New health services considered for VIU

NANAIMO – Vancouver Island University students need better access to health care, according to the students' union.

Vancouver Island University students need better access to health care close to campus, says the executive director of the students’ union.

“A lot of students who go to VIU come from out of town, certainly a number of them are international,” said Michael Olson, executive director for the university students’ union. “If they are here for the long term – up to four years for a degree – it’s difficult to always use walk-in clinics, especially because of how busy walk-in clinics can be, and not having a personal connection can be troubling for people.”

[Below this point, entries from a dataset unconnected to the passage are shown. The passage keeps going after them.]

(** Texts of a sequence of tokens, white space before each. *)
Inductive spells `{Floats} : list token -> list Z -> Prop :=
| spells_nil : spells [] []
| spells_cons ws x tok ts t :
    Forall white ws -> token_text tok x -> spells ts t -> spells (tok :: ts) (ws ++ x ++ t).

Definition proper (t : token) : Prop := match t with parse_error | end_of_input => False | _ => True end.

Lemma skip_white ws c r : Forall white ws -> is_whitespace c = false -> skip_whitespace (ws ++ c :: r) = (c, r).
Proof. intros Hw Hc. induction Hw as [|w ws Hw _ IH]; cbn [app skip_whitespace]; [by rewrite Hc|by rewrite Hw]. Qed.

Lemma skip_white_inv inp c r :
  skip_whitespace inp = (c, r) ->
  exists ws, Forall white ws /\ (inp = ws ++ c :: r /\ is_whitespace c = false \/ inp = ws /\ c = EOF /\ r = []).
Proof.
  induction inp as [|d inp IH]; cbn [skip_whitespace]; [intros [= <- <-]; exists []; by auto|].
  destruct (is_whitespace d) eqn:E.
  - intros H. destruct (IH H) as (ws & Hw & [[-> Hc]|(-> & -> & ->)]); exists (d :: ws); (split; [by constructor|]); auto.
  - intros [= <- <-]. exists []. auto.
Qed.

Lemma scan_literal_complete lit tok r : scan_literal lit tok (lit ++ r) = (tok, r).
Proof. induction lit as [|c lit IH]; [done|]. cbn [scan_literal app lex_get]. by rewrite Z.eqb_refl. Qed.

Lemma scan_literal_sound lit ok inp tok r :
  Forall (fun c => 0 <= c) lit -> scan_literal lit ok inp = (tok, r) -> tok = parse_error \/ tok = ok /\ inp = lit ++ r.
Proof.
  intros Hlit. revert inp. induction Hlit as [|c lit Hc _ IH]; intros inp; cbn [scan_literal]; [intros [= <- <-]; auto|].
  destruct inp as [|d inp]; cbn [lex_get]; [destruct (Z.eqb_spec EOF c) as [<-|]; [done|intros [= <- <-]; auto]|].
  destruct (Z.eqb_spec d c) as [->|]; [|intros [= <- <-]; auto]. intros H. destruct (IH inp H) as [->|[-> ->]]; auto.
Qed.

Section Scan.
Context `{Floats}.

(** The first character of a token. *)
Definition starts (c : Z) : Prop := c = 45 \/ between 48 57 c = true \/ In c (quote :: cs "[]{}:,tfn").

Lemma token_text_start tok x : token_text tok x -> exists c t, x = c :: t /\ starts c.
Proof.
  unfold starts. destruct 1 as [| | | | | | | | | |tok t Hn]; try (eexists _, _; split; [reflexivity|cbn; auto 20]).
  destruct (scan_number_complete tok t [] Hn) as (c & t' & -> & Hc & _); [done|]. exists c, t'. split; [done|tauto].
Qed.

Lemma starts_white c : starts c -> is_whitespace c = false /\ c <> 0xEF /\ 0 <= c.
Proof.
  unfold starts, is_whitespace. change (quote :: cs "[]{}:,tfn") with [34; 91; 93; 123; 125; 58; 44; 116; 102; 110].
  cbn [In]. between_lia.
Qed.

Definition is_number (tok : token) : Prop :=
  match tok with value_unsigned _ | value_integer _ | value_float _ => True | _ => False end.

Lemma scan_complete tok ws x r :
  Forall white ws -> token_text tok x -> (is_number tok -> ends_number r) -> scan (ws ++ x ++ r) = (tok, r).
Proof.
  intros Hw Hx Hr. unfold scan. destruct (token_text_start tok x Hx) as (c & t & Ec & Hc).
  pose proof (starts_white c Hc) as (Hws & _). rewrite Ec. cbn [app]. rewrite skip_white by done.
  destruct Hx as [| | | | | | | | |s t' Hs|tok t' Hn]; try (injection Ec as <- <-; try (exact eq_refl)).
  - unfold quote. cbn [Z.eqb Pos.eqb]. fold quote. rewrite <- app_assoc. by apply scan_string_complete.
  - assert (Hn' : is_number tok) by (by destruct Hn; unfold number_done; repeat case_match).
    destruct (scan_number_complete tok t' r Hn (Hr Hn')) as (c' & t2 & E & Hc' & HE). rewrite E in Ec. injection Ec as -> ->.
    unfold quote. repeat (match goal with |- context [c =? ?k] => destruct (Z.eqb_spec c k); [subst; cbn in Hc'; lia|] end).
    replace ((c =? 45) || between 48 57 c) with true by lia. exact HE.
Qed.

According to university relations, the institution has long recognized health care for staff and students as a priority and is now considering options for new services. University spokespeople are mum on the models being looked at, the funding and location of potential health care services, claiming it’s still too early to make anything public.

But the Nanaimo Division of Family Practice – the group helping the university with a health care proposal – says the idea is to hire a nurse practitioner to lead a campus clinic and help address an under-served student population.

While the university wouldn’t comment on the potential for a nurse practitioner, the prospect of a health care clinic for students is an exciting prospect for the student union, said Olson.

The student body numbered 17,000 last year, with 30 per cent coming from other parts of B.C. or out-of-province. They are no longer in an area where they have a family doctor and walk-in clinics near campus can be “backed up for a number of hours,” making it difficult to students to work health care around class schedules, he said.

Other universities across Canada offer students on-campus medical clinics, including Thompson Rivers University and the University of Victoria. The student union would like VIU to offer similar services to provide students with more timely and convenient access close to classes and residences. There is also the potential for student-focused clinics to catch campus health trends and created targeted awareness campaigns, Olson said.

“We haven’t received a lot of specifics at this time [about] any plans … coming down the pipe, but certainly there has been increased talk about these needs and we are very excited to potentially work with the university,” he said.